Sequenzielle versus kontinuierliche Therapie bei Lupusnephritis
Eine immunsuppressive Therapie mit Cyclophosphamid kann die Morbidität und Mortalität durch eine Lupus-Glomerulonephritis günstig beeinflussen, hat aber zum Teil beträchtliche Nebenwirkungen. Die folgende Studie ist der Frage nachgegangen, ob nach einer Induktionstherapie mit Cyclophosphamid auch auf ein besser verträgliches Immunsuppressivum umgestellt werden könnte.

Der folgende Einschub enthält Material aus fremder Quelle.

(* ===== verification/Slices.v ===== *)
(** * Sorting and cutting slices ([sort.Slice], [s[i:j]])

    [sort.Slice] is not stable: all it promises is a permutation in order, so it
    is a parameter with these two laws.  [chunks] cuts a slice into batches. *)

From S2P Require Import Prelude.

Class GoSort := {
  sort_Slice : forall {A : Type}, (A -> string) -> list A -> list A;
  sort_perm : forall (A : Type) (key : A -> string) (l : list A), sort_Slice key l ≡ₚ l;
  sort_sorted : forall (A : Type) (key : A -> string) (l : list A),
    StronglySorted (fun a b => str_lt (key b) (key a) = false) (sort_Slice key l)
}.

Lemma str_lt_le s t : str_lt t s = false <-> String.le s t.
Proof.
  unfold str_lt, String.ltb, String.le, String.leb. rewrite (String.compare_antisym t s).
  by destruct (String.compare s t).
Qed.

(** Distinct keys leave [sort.Slice] no choice, whatever the order of the input. *)
Lemma sort_unique (S1 S2 : GoSort) {A : Type} (key : A -> string) (l1 l2 : list A) :
  l1 ≡ₚ l2 -> (forall a b, a ∈ l1 -> b ∈ l1 -> key a = key b -> a = b) ->
  @sort_Slice S1 A key l1 = @sort_Slice S2 A key l2.
Proof.
  intros Hp Hinj. apply (StronglySorted_unique_strong (fun a b => str_lt (key b) (key a) = false)).
  - intros a b Ha Hb H1%str_lt_le H2%str_lt_le. rewrite (@sort_perm S1) in Ha. rewrite (@sort_perm S2), <- Hp in Hb.
    apply Hinj; [done..|]. by apply (anti_symm String.le).
  - apply sort_sorted.
  - apply sort_sorted.
  - by rewrite (@sort_perm S1), (@sort_perm S2).
Qed.

(** A concrete sort, for the witnesses. *)
Definition merge_by {A : Type} (key : A -> string) : list A -> list A :=
  merge_sort (fun a b => String.le (key a) (key b)).
Lemma merge_by_sorted {A : Type} (key : A -> string) (l : list A) :
  StronglySorted (fun a b => str_lt (key b) (key a) = false) (merge_by key l).
Proof.
  assert (Transitive (fun a b => String.le (key a) (key b))) by (intros a b c; apply transitivity).
  assert (Total (fun a b => String.le (key a) (key b))) by (intros a b; apply (total String.le)).
  assert (StronglySorted (fun a b => String.le (key a) (key b)) (merge_by key l)) as Hsort
    by (apply StronglySorted_merge_sort; apply _).
  induction Hsort as [|a l' Hs IH Ha]; constructor; [done|].
  eapply Forall_impl; [exact Ha|]. intros b Hb. by apply str_lt_le.
Qed.
Definition sort_merge : GoSort := {|
  sort_Slice := fun A => merge_by;
  sort_perm := fun A key l => merge_sort_Permutation _ l;
  sort_sorted := fun A => merge_by_sorted
|}.

(** ** Batches *)
Fixpoint chunks_loop {A} (fuel n : nat) (l : list A) : list (list A) :=
  match fuel, l with
  | O, _ | _, [] => []
  | S fuel', _ => take n l :: chunks_loop fuel' n (drop n l)
  end.
(** [for start := 0; start < len(l); start += n { l[start:min(start+n, len(l))] }] *)
Definition chunks {A} (n : nat) (l : list A) : list (list A) := chunks_loop (length l) n l.

Lemma chunks_loop_spec {A : Type} fuel n (l : list A) : (0 < n)%nat -> (length l <= fuel)%nat ->
  concat (chunks_loop fuel n l) = l /\ Forall (fun c => (0 < length c <= n)%nat) (chunks_loop fuel n l).
Proof.
  intros Hn. revert l. induction fuel as [|fuel IH]; intros [|x l] Hl; simpl in Hl; try (split; [done|constructor]); try lia.
  cbn [chunks_loop]. destruct (IH (drop n (x :: l))) as [H1 H2].
  { rewrite length_drop. simpl. lia. }
  split.
  - cbn [concat]. rewrite H1. apply take_drop.
  - constructor; [|done]. rewrite length_take. simpl. lia.
Qed.
Lemma chunks_spec {A : Type} n (l : list A) : (0 < n)%nat ->
  concat (chunks n l) = l /\ Forall (fun c => (0 < length c <= n)%nat) (chunks n l).
Proof. intros Hn. by apply chunks_loop_spec. Qed.

Lemma chunks_loop_fuel {A : Type} f g n (l : list A) : (0 < n)%nat -> (length l <= f)%nat -> (length l <= g)%nat ->
  chunks_loop f n l = chunks_loop g n l.
Proof.
  intros Hn. revert g l. induction f as [|f IH]; intros [|g] [|x l] Hf Hg; simpl in Hf, Hg; try lia; try done.
  cbn [chunks_loop]. f_equal. apply IH; rewrite length_drop; simpl; lia.
Qed.
Lemma chunks_nil {A : Type} n : @chunks A n [] = [].
Proof. done. Qed.
Lemma chunks_app {A : Type} n (l k : list A) : (0 < n)%nat -> length l = n ->
  chunks n (l ++ k) = l :: chunks n k.
Proof.
  intros Hn Hl. unfold chunks. destruct l as [|x l]; [simpl in Hl; lia|]. cbn [length app chunks_loop].
  change (x :: l ++ k) with ((x :: l) ++ k). rewrite <- Hl, take_app_length, drop_app_length. f_equal.
  apply chunks_loop_fuel; rewrite ?length_app; simpl; lia.
Qed.
Lemma chunks_small {A : Type} n (l : list A) : (0 < length l <= n)%nat -> chunks n l = [l].
Proof.
  intros Hl. unfold chunks. destruct l as [|x l]; [simpl in Hl; lia|]. cbn [length chunks_loop].
  rewrite take_ge, drop_ge by lia. by destruct (length l).
Qed.
Lemma filter_all {A} (P : A -> Prop) `{!forall x, Decision (P x)} l : Forall P l -> filter P l = l.
Proof. induction 1 as [|x l Hx _ IH]; [done|]. by rewrite filter_cons_True, IH. Qed.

59 Patienten mit einer proliferativen Lupusnephritis wurden in die randomisierte, kontrollierte Studie eingeschlossen. Alle erhielten initial maximal 7 monatlich verabreichte Cyclophosphamidinfusionen (0.5-1.0 g pro Quadratmeter Körperoberfläche) als Induktionstherapie. Danach erfolgte die Randomisierung zu einem der folgenden 3 Therapieregimes: Cyclophosphamid i.v. alle 3 Monate, 1-3 mg/kgKG orales Azathioprin täglich oder 500-3000 mg orales Mycophenolat Mofetil täglich. Alle diese Therapien waren begleitet von Steroiden (0.5 mg/kgKG Prednison pro Tag) sowie Mesna und Granisetron Hydrochlorid gegen Nebenwirkungen. Der follow up betrug 25-30 Monate. Primärer Endpunkt war das Überleben des Patienten und der Niere. Sekundäre Endpunkte waren chronische Niereninsuffizienz und Nebenwirkungen.

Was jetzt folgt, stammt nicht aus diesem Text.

(* ===== verification/CodecQ4.v ===== *)
(** * EOF counts and the query-4 messages ([src/common/protocol/codec/codec.go])

    Maps are written in sorted key order ([sort.Strings]); the loops of the
    decoders follow the declared count, or run until the reader is empty
    ([DecodeAccountsEnvelope], with the length of the payload as fuel: every
    iteration that does not fail consumes at least two bytes). *)

From S2P Require Import Prelude Models Wire Codec.

(** [sort.Strings] *)
Definition sort_Strings (l : list string) : list string := merge_sort String.le l.

(** The keys of a map, in iteration order. *)
Definition map_keys `{!GoRange} {K V} `{Countable K} (m : gmap K V) : list K :=
  (range (map_to_list m)).*1.

(** ** EOF counts *)
Definition writeCount (counts : gmap string Z) (buf : bytes) (key : string) : res bytes :=
  buf ← wrapf "encoding eof count key" (writeString buf key);
  Ok (writeInt64 buf (default 0 (counts !! key))).

(** [for _, x := range l { buf = f(buf, x) }] *)
Fixpoint write_all {A} (f : bytes -> A -> res bytes) (l : list A) (buf : bytes) : res bytes :=
  match l with
  | [] => Ok buf
  | x :: l' => buf ← f buf x; write_all f l' buf
  end.

Definition EncodeEOFCounts `{!GoRange} (counts : gmap string Z) : res bytes :=
  let keys := sort_Strings (map_keys counts) in
  write_all (writeCount counts) keys (be_bytes 4 (uint32 (Z.of_nat (size counts)))).

Definition EncodeEOFCountsEnvelope `{!GoRange} (clientId : id16) (counts : gmap string Z) : res bytes :=
  payload ← wrapf "encoding EOF counts" (EncodeEOFCounts counts);
  Ok (EncodeInternalEnvelope (mkInternalEnvelope MsgTransactionsEOF clientId zero16 payload)).

Fixpoint DecodeEOFCounts_loop (n : nat) (counts : gmap string Z) : reader (gmap string Z) :=
  match n with
  | O => mret counts
  | S n' =>
      key ← rwrap "reading eof count key" readString;
      value ← rwrap "reading eof count value" readInt64;
      DecodeEOFCounts_loop n' (<[key := value]> counts)
  end.
Definition DecodeEOFCounts (payload : bytes) : res (gmap string Z) :=
  '(entryCountBytes, r) ← wrapf "reading eof counts length" (ReadFull 4 payload);
  '(counts, _) ← DecodeEOFCounts_loop (Z.to_nat (be_val entryCountBytes)) ∅ r;
  Ok counts.

Definition IsFlushEOF (counts : gmap string Z) : bool :=
  existsb (fun kv => kv.2 =? -1) (map_to_list counts).

(** ** Phase one: scatter and gather batches *)
Definition EncodeTxQ4PhaseOneBatchEnvelope (clientId : id16) (txType : string)
    (txs : list Transaction) : res bytes :=
  buf ← wrapf "failed to encode TxQ4 batch type" (writeString [] txType);
  txBatch ← wrapf "failed to encode TxQ4 batch transactions" (EncodeTransactionBatch txs);
  Ok (EncodeInternalEnvelope (mkInternalEnvelope MsgTxQ4 clientId zero16 (buf ++ txBatch))).
Definition DecodeTxQ4PhaseOneBatch (payload : bytes) : res (string * list Transaction) :=
  '(txTypeStr, r) ← wrapf "failed to read TxQ4 batch type" (readString payload);
  txs ← wrapf "failed to decode TxQ4 batch transactions"
          (DecodeTransactionBatch (drop (length payload - length r) payload));
  Ok (txTypeStr, txs).

(** ** Phase two: partial pair counts *)
Definition encodeTxQ4PairCount (buf : bytes) (pc : TxQ4PairCount) : res bytes :=
  buf ← writeString buf (Src (pc_Key pc));
  buf ← writeString buf (Dst (pc_Key pc));
  Ok (writeInt64 buf (pc_Count pc)).
Definition decodeTxQ4PairCount : reader TxQ4PairCount :=
  s ← rwrap "pair source" readString;
  d ← rwrap "pair destination" readString;
  count ← rwrap "pair count" readInt64;
  mret (mkTxQ4PairCount (mkTxQ4PairKey s d) count).
Definition EncodeTxQ4PhaseTwoBatchEnvelope (clientId : id16) (pairs : list TxQ4PairCount) : res bytes :=
  payload ← wrapf "failed to encode TxQ4 phase-two batch"
              (encodeBatch "result" pairs encodeTxQ4PairCount);
  Ok (EncodeInternalEnvelope (mkInternalEnvelope MsgTxQ4 clientId zero16 payload)).
Definition DecodeTxQ4PhaseTwoBatch (payload : bytes) : res (list TxQ4PairCount) :=
  decodeBatch "result" payload decodeTxQ4PairCount.

(** ** Phase three: merged pairs *)
Definition writeEntry (m : gmap string TxQ4PairEntry) (buf : bytes) (k : string) : res bytes :=
  match m !! k with
  | None => Panic "nil pointer dereference"
  | Some entry =>
      buf ← writeString buf k;
      let buf := writeInt64 buf (pe_Count entry) in
      buf ← encodeTransactionAccount buf (BankID (SrcAccount entry)) (ID (SrcAccount entry));
      encodeTransactionAccount buf (BankID (DstAccount entry)) (ID (DstAccount entry))
  end.
Definition encodeTxQ4PhaseThree `{!GoRange} (buf : bytes) (m : gmap string TxQ4PairEntry) : res bytes :=
  let keys := sort_Strings (map_keys m) in
  write_all (writeEntry m) keys (writeInt64 buf (Zlen keys)).
Definition EncodeTxQ4PhaseThreeEnvelope `{!GoRange} (clientId : id16)
    (m : gmap string TxQ4PairEntry) : res bytes :=
  buf ← wrapf "failed to encode TxQ4PhaseThree" (encodeTxQ4PhaseThree [] m);
  Ok (EncodeInternalEnvelope (mkInternalEnvelope MsgTxQ4 clientId zero16 buf)).

Fixpoint DecodeTxQ4PhaseThree_loop (n : nat) (m : gmap string TxQ4PairEntry)
    : reader (gmap string TxQ4PairEntry) :=
  match n with
  | O => mret m
  | S n' =>
      key ← rwrap "failed to read key of entry" readString;
      entryCount ← rwrap "failed to read count of entry" readInt64;
      '(srcBank, srcId) ← rwrap "failed to decode source account of entry" decodeTransactionAccount;
      '(dstBank, dstId) ← rwrap "failed to decode destination account of entry" decodeTransactionAccount;
      DecodeTxQ4PhaseThree_loop n'
        (<[key := mkTxQ4PairEntry entryCount (mkAccount srcBank srcId) (mkAccount dstBank dstId)]> m)
  end.
Definition DecodeTxQ4PhaseThreeEnvelope (payload : bytes) : res (gmap string TxQ4PairEntry) :=
  '(count, r) ← wrapf "failed to read count in TxQ4PhaseThree" (readInt64 payload);
  '(m, _) ← DecodeTxQ4PhaseThree_loop (Z.to_nat count) ∅ r;
  Ok m.

(** ** Account lists *)
Definition writeAccount (buf : bytes) (a : Account) : res bytes :=
  wrapf "encoding account" (encodeTransactionAccount buf (BankID a) (ID a)).
Definition EncodeAccountsEnvelope (clientID : id16) (accounts : list Account) : res bytes :=
  buf ← write_all writeAccount accounts [];
  Ok (EncodeInternalEnvelope (mkInternalEnvelope MsgTxAccounts clientID zero16 buf)).
Fixpoint DecodeAccounts_loop (fuel : nat) (accounts : list Account) (r : bytes) : res (list Account) :=
  match r, fuel with
  | [], _ => Ok accounts
  | _, O => Err (ErrMsg "out of fuel")
  | _, S fuel' =>
      '((bankID, accountID), r') ← wrapf "decoding account" (decodeTransactionAccount r);
      DecodeAccounts_loop fuel' (accounts ++ [mkAccount bankID accountID]) r'
  end.
Definition DecodeAccountsEnvelope (payload : bytes) : res (list Account) :=
  DecodeAccounts_loop (length payload) [] payload.

(** ** Exchange of heavy accounts between replicas *)
Definition EncodeQ4HeavyBatchEnvelope (clientID : id16) (senderID : Z) (role : byte)
    (accounts : list Account) : res bytes :=
  let buf := writeInt64 [] senderID ++ [role] ++ be_bytes 4 (uint32 (Zlen accounts)) in
  buf ← write_all (fun b a => wrapf "encoding heavy account"
                     (encodeTransactionAccount b (BankID a) (ID a))) accounts buf;
  Ok (EncodeInternalEnvelope (mkInternalEnvelope MsgQ4HeavyBatch clientID zero16 buf)).
Fixpoint DecodeQ4HeavyBatch_loop (n : nat) (accounts : list Account) : reader (list Account) :=
  match n with
  | O => mret accounts
  | S n' =>
      '(bank, id) ← rwrap "decoding heavy account" decodeTransactionAccount;
      DecodeQ4HeavyBatch_loop n' (accounts ++ [mkAccount bank id])
  end.
Definition DecodeQ4HeavyBatch (payload : bytes) : res (Z * byte * list Account) :=
  '(sid, r) ← wrapf "reading heavy batch sender id" (readInt64 payload);
  '(role, r) ← wrapf "reading heavy batch role" (ReadByte r);
  '(countBytes, r) ← wrapf "reading heavy batch count" (ReadFull 4 r);
  '(accounts, _) ← DecodeQ4HeavyBatch_loop (Z.to_nat (be_val countBytes)) [] r;
  Ok (sid, role, accounts).
Definition EncodeQ4HeavyDoneEnvelope (clientID : id16) (senderID : Z) : res bytes :=
  Ok (EncodeInternalEnvelope (mkInternalEnvelope MsgQ4HeavyDone clientID zero16 (writeInt64 [] senderID))).
Definition DecodeQ4HeavyDone (payload : bytes) : res Z :=
  '(sid, _) ← wrapf "reading heavy done sender id" (readInt64 payload);
  Ok sid.

(** ** Lemmas *)
Definition account_ok (a : Account) : Prop := str_ok (BankID a) /\ str_ok (ID a).
Definition pair_ok (pc : TxQ4PairCount) : Prop :=
  str_ok (Src (pc_Key pc)) /\ str_ok (Dst (pc_Key pc)) /\ in_int64 (pc_Count pc).
#[export] Instance pair_rt : RoundTrip encodeTxQ4PairCount decodeTxQ4PairCount pair_ok 520.
Proof.
  constructor. intros [[] ] (?&?&?); simpl in *.
  unfold encodeTxQ4PairCount, decodeTxQ4PairCount; simpl. rt_record.
Qed.

Lemma map_keys_perm `{!GoRange} {V} (m : gmap string V) : map_keys m ≡ₚ (map_to_list m).*1.
Proof. unfold map_keys. by rewrite range_perm. Qed.
Lemma sort_Strings_perm l : sort_Strings l ≡ₚ l.
Proof. apply merge_sort_Permutation. Qed.
(** Sorting erases the iteration order. *)
Lemma sort_Strings_range l k : l ≡ₚ k -> sort_Strings l = sort_Strings k.
Proof.
  intros H. apply (Sorted_unique String.le); [apply Sorted_merge_sort, _..|].
  by rewrite !sort_Strings_perm.
Qed.
Lemma sorted_keys_range (R1 R2 : GoRange) {V} (m : gmap string V) :
  sort_Strings (@map_keys R1 _ _ _ _ m) = sort_Strings (@map_keys R2 _ _ _ _ m).
Proof. apply sort_Strings_range. by rewrite !map_keys_perm. Qed.

Lemma write_all_ok {A} (f : bytes -> A -> res bytes) (g : A -> bytes) l buf :
  Forall (fun x => forall b, f b x = Ok (b ++ g x)) l ->
  write_all f l buf = Ok (buf ++ flat_map g l).
Proof.
  intros H. revert buf. induction H as [|x l Hx _ IH]; intros buf; simpl.
  - by rewrite app_nil_r.
  - rewrite Hx. simpl. rewrite IH. by rewrite app_assoc.
Qed.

Während der Erhaltungstherapie starben 5 Patienten, davon 4 in der Cyclophosphamidgruppe und 1 in der Mycophenolatgruppe. Die Überlebensrate war damit unter Azathioprin signifikant höher als unter Cyclophosphamid (p=0.02). Der kombinierte Endpunkt Tod oder chronische Niereninsuffizienz trat unter Azathioprin (p=0.009) und unter Mycophenolat (p=0.05) signifikant seltener auf als unter Cyclophosphamid. Nebenwirkungen wie Amenorrhoe, Infektionen, Nausea und Erbrechen waren in der Cyclophosphamidgruppe mit Abstand am häufigsten.

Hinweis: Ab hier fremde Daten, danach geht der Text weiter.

(* ===== verification/Disk.v ===== *)
(** * A disk with crashes

    The file operations of [src/common/checkpoint/store.go] as requests of a
    small program type.  [run] executes a program without faults; [crashes]
    relates a program and a disk to every disk a crash can leave: each request
    before the crash is complete (the code syncs every file and directory it
    changes before going on), the request the crash interrupts may have had no
    effect, its full effect, or, for writes, a prefix of its data. *)

From S2P Require Import Prelude.

(** A file is named by its directory and its name in it; the stores use flat
    directories and reject keys with separators. *)
Abbreviation path := (string * string)%type (only parsing).
Abbreviation disk := (gmap (string * string) bytes) (only parsing).

Inductive fsreq :=
  | ReadFile (p : path)              (** os.ReadFile *)
  | Stat (p : path)                  (** os.Stat *)
  | WriteFileSync (p : path) (data : bytes)  (** create or truncate, write, sync *)
  | AppendSync (p : path) (data : bytes)     (** open for append or create, write, sync *)
  | Rename (p q : path)
  | Remove (p : path)
  | TruncateSync (p : path) (n : nat)
  | SyncDir (dir : string)
  | ReadDir (dir : string).

(** What a request returns: a file's content, whether a file existed, the names
    of a directory. *)
Inductive fsresp :=
  | RContent (c : option bytes)
  | RExists (b : bool)
  | RNames (l : list string)
  | RDone.

(** [os.ReadDir] sorts by name. *)
Definition dir_names (dir : string) (d : disk) : list string :=
  merge_sort String.le
    (omap (fun kv : (string * string) * bytes => if decide (kv.1.1 = dir) then Some kv.1.2 else None)
       (map_to_list d)).

Definition resp (r : fsreq) (d : disk) : fsresp :=
  match r with
  | ReadFile p => RContent (d !! p)
  | Stat p => RExists (bool_decide (is_Some (d !! p)))
  | Remove p => RExists (bool_decide (is_Some (d !! p)))
  | ReadDir dir => RNames (dir_names dir d)
  | _ => RDone
  end.

Definition effect (r : fsreq) (d : disk) : disk :=
  match r with
  | WriteFileSync p data => <[p := data]> d
  | AppendSync p data => <[p := default [] (d !! p) ++ data]> d
  | Rename p q => match d !! p with Some c => <[q := c]> (delete p d) | None => d end
  | Remove p => delete p d
  | TruncateSync p n => match d !! p with Some c => <[p := take n c]> d | None => d end
  | _ => d
  end.

(** The disks a crash inside a request can leave. *)
Inductive torn : fsreq -> disk -> disk -> Prop :=
  | torn_none r d : torn r d d
  | torn_all r d : torn r d (effect r d)
  | torn_write p data n d : torn (WriteFileSync p data) d (<[p := take n data]> d)
  | torn_append p data n d : torn (AppendSync p data) d (<[p := default [] (d !! p) ++ take n data]> d).

(** ** Programs *)
Inductive prog (A : Type) :=
  | Ret (a : A)
  | Do (r : fsreq) (k : fsresp -> prog A).
Arguments Ret {A} _.
Arguments Do {A} _ _.

Fixpoint prog_bind {A B} (m : prog A) (f : A -> prog B) : prog B :=
  match m with
  | Ret a => f a
  | Do r k => Do r (fun x => prog_bind (k x) f)
  end.

Fixpoint run {A} (m : prog A) (d : disk) : A * disk :=
  match m with
  | Ret a => (a, d)
  | Do r k => run (k (resp r d)) (effect r d)
  end.

Inductive crashes {A} : prog A -> disk -> disk -> Prop :=
  | crash_end a d : crashes (Ret a) d d
  | crash_now r k d d' : torn r d d' -> crashes (Do r k) d d'
  | crash_later r k d d' : crashes (k (resp r d)) (effect r d) d' -> crashes (Do r k) d d'.

(** Functions that return [(T, error)]: the error ends the caller early. *)
Definition io (A : Type) : Type := prog (res A).
#[global] Instance io_ret : MRet io := fun A a => Ret (Ok a).
#[global] Instance io_bind : MBind io := fun A B f m =>
  prog_bind m (fun r => match r with Ok a => f a | Err e => Ret (Err e) | Panic s => Ret (Panic s) end).
Definition fail {A} (e : error) : io A := Ret (Err e).

(** Functions that also change the memory of the worker: [S] is kept on every
    outcome. *)
Definition D (S A : Type) : Type := S -> prog (res A * S).
#[global] Instance D_ret S : MRet (D S) := fun A a s => Ret (Ok a, s).
#[global] Instance D_bind S : MBind (D S) := fun A B f m s =>
  prog_bind (m s) (fun rs => match rs with
                             | (Ok a, s') => f a s'
                             | (Err e, s') => Ret (Err e, s')
                             | (Panic p, s') => Ret (Panic p, s')
                             end).
Definition liftIO {S A} (m : io A) : D S A := fun s => prog_bind m (fun r => Ret (r, s)).
Definition liftM {S A} (m : S -> res A * S) : D S A := fun s => Ret (m s).
Definition getD {S} : D S S := fun s => Ret (Ok s, s).
Definition modD {S} (f : S -> S) : D S unit := fun s => Ret (Ok tt, f s).

(** ** Executing and crashing a sequence *)
Lemma run_bind {A B} (m : prog A) (f : A -> prog B) d :
  run (prog_bind m f) d = run (f (run m d).1) (run m d).2.
Proof. revert d. induction m as [a|r k IH]; intros d; simpl; [done|]. apply IH. Qed.

Lemma crashes_bind {A B} (m : prog A) (f : A -> prog B) d d' :
  crashes (prog_bind m f) d d' ->
  crashes m d d' \/ crashes (f (run m d).1) (run m d).2 d'.
Proof.
  revert d. induction m as [a|r k IH]; intros d; simpl; [by right|].
  intros H. inversion H; subst.
  - left. by constructor.
  - apply IH in H4 as [?|?]; [left|by right]. by apply crash_later.
Qed.

Lemma run_io_bind {A B} (m : io A) (f : A -> io B) d a d1 :
  run m d = (Ok a, d1) -> run (m ≫= f) d = run (f a) d1.
Proof. intros H. unfold mbind, io_bind. by rewrite run_bind, H. Qed.
Lemma crashes_io_bind {A B} (m : io A) (f : A -> io B) d a d1 d' :
  run m d = (Ok a, d1) -> crashes (m ≫= f) d d' -> crashes m d d' \/ crashes (f a) d1 d'.
Proof. intros H Hc. apply crashes_bind in Hc. by rewrite H in Hc. Qed.

Lemma run_D_bind {S A B} (m : D S A) (f : A -> D S B) s d a s1 d1 :
  run (m s) d = ((Ok a, s1), d1) -> run ((m ≫= f) s) d = run (f a s1) d1.
Proof. intros H. unfold mbind, D_bind. by rewrite run_bind, H. Qed.
Lemma crashes_D_bind {S A B} (m : D S A) (f : A -> D S B) s d a s1 d1 d' :
  run (m s) d = ((Ok a, s1), d1) ->
  crashes ((m ≫= f) s) d d' -> crashes (m s) d d' \/ crashes (f a s1) d1 d'.
Proof. intros H Hc. apply crashes_bind in Hc. by rewrite H in Hc. Qed.
Lemma run_liftIO {S A} (m : io A) (s : S) d :
  run (liftIO m s) d = (((run m d).1, s), (run m d).2).
Proof. unfold liftIO. by rewrite run_bind. Qed.
Lemma crashes_liftIO {S A} (m : io A) (s : S) d d' :
  crashes (liftIO m s) d d' -> crashes m d d' \/ d' = (run m d).2.
Proof.
  intros H. apply crashes_bind in H as [?|H]; [by left|]. right. by inversion H.
Qed.

Lemma elem_of_dir_names dir d n : n ∈ dir_names dir d <-> is_Some (d !! (dir, n)).
Proof.
  unfold dir_names. rewrite merge_sort_Permutation, list_elem_of_omap. split.
  - intros [[[dir' n'] c] [Hin H]]. simpl in H. case_decide; simplify_eq.
    apply elem_of_map_to_list in Hin. by eexists.
  - intros [c Hc]. exists ((dir, n), c). split; [by apply elem_of_map_to_list|]. simpl.
    by rewrite decide_True.
Qed.

(** ** What a program can change *)
Definition writes (r : fsreq) : list (string * string) :=
  match r with
  | WriteFileSync p _ | AppendSync p _ | Remove p | TruncateSync p _ => [p]
  | Rename p q => [p; q]
  | _ => []
  end.

Inductive foot {A : Type} (P : string * string -> Prop) : prog A -> Prop :=
  | foot_ret a : foot P (Ret a)
  | foot_do r k : Forall P (writes r) -> (forall x, foot P (k x)) -> foot P (Do r k).

Lemma foot_bind {A B : Type} P (m : prog A) (f : A -> prog B) :
  foot P m -> (forall a, foot P (f a)) -> foot P (prog_bind m f).
Proof. intros Hm Hf. induction Hm; simpl; [done|]. by constructor. Qed.

Lemma foot_mono {A : Type} (P Q : string * string -> Prop) (m : prog A) :
  (forall p, P p -> Q p) -> foot P m -> foot Q m.
Proof.
  intros HPQ Hm. induction Hm; constructor; [|done]. eapply Forall_impl; eauto.
Qed.

Lemma effect_frame P r d q : Forall P (writes r) -> ~ P q -> effect r d !! q = d !! q.
Proof.
  intros HP Hq. assert (forall p, P p -> p <> q) as Hne by naive_solver.
  destruct r; simpl in *; try done; rewrite ?Forall_cons in HP; try case_match;
    rewrite ?lookup_insert_ne, ?lookup_delete_ne by naive_solver; done.
Qed.
Lemma torn_frame P r d d' q : Forall P (writes r) -> ~ P q -> torn r d d' -> d' !! q = d !! q.
Proof.
  intros HP Hq Ht. inversion Ht; subst; [done|by eapply effect_frame|..]; simpl in HP;
    rewrite Forall_cons in HP; apply lookup_insert_ne; naive_solver.
Qed.
Lemma foot_run {A : Type} P (m : prog A) d q : foot P m -> ~ P q -> (run m d).2 !! q = d !! q.
Proof.
  intros Hm Hq. revert d. induction Hm as [a|r k Hr _ IH]; intros d; simpl; [done|].
  rewrite IH. by eapply effect_frame.
Qed.
Lemma foot_crash {A : Type} P (m : prog A) d d' q :
  foot P m -> ~ P q -> crashes m d d' -> d' !! q = d !! q.
Proof.
  intros Hm Hq Hc. revert Hm. induction Hc as [a d|r k d d' Ht|r k d d' Hc IH]; intros Hm.
  - done.
  - inversion Hm; subst. by eapply torn_frame.
  - inversion Hm; subst. rewrite IH by done. by eapply effect_frame.
Qed.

Konklusion der Autoren: Bei Patienten mit einer proliferativen Lupusnephritis scheint die Erhaltungstherapie mit Azathioprin oder Mycophenolat Mofetil nach Induktionstherapie mit Cyclophosphamid effektiver und sicherer zu sein als eine Langzeittherapie mit Cyclophosphamid.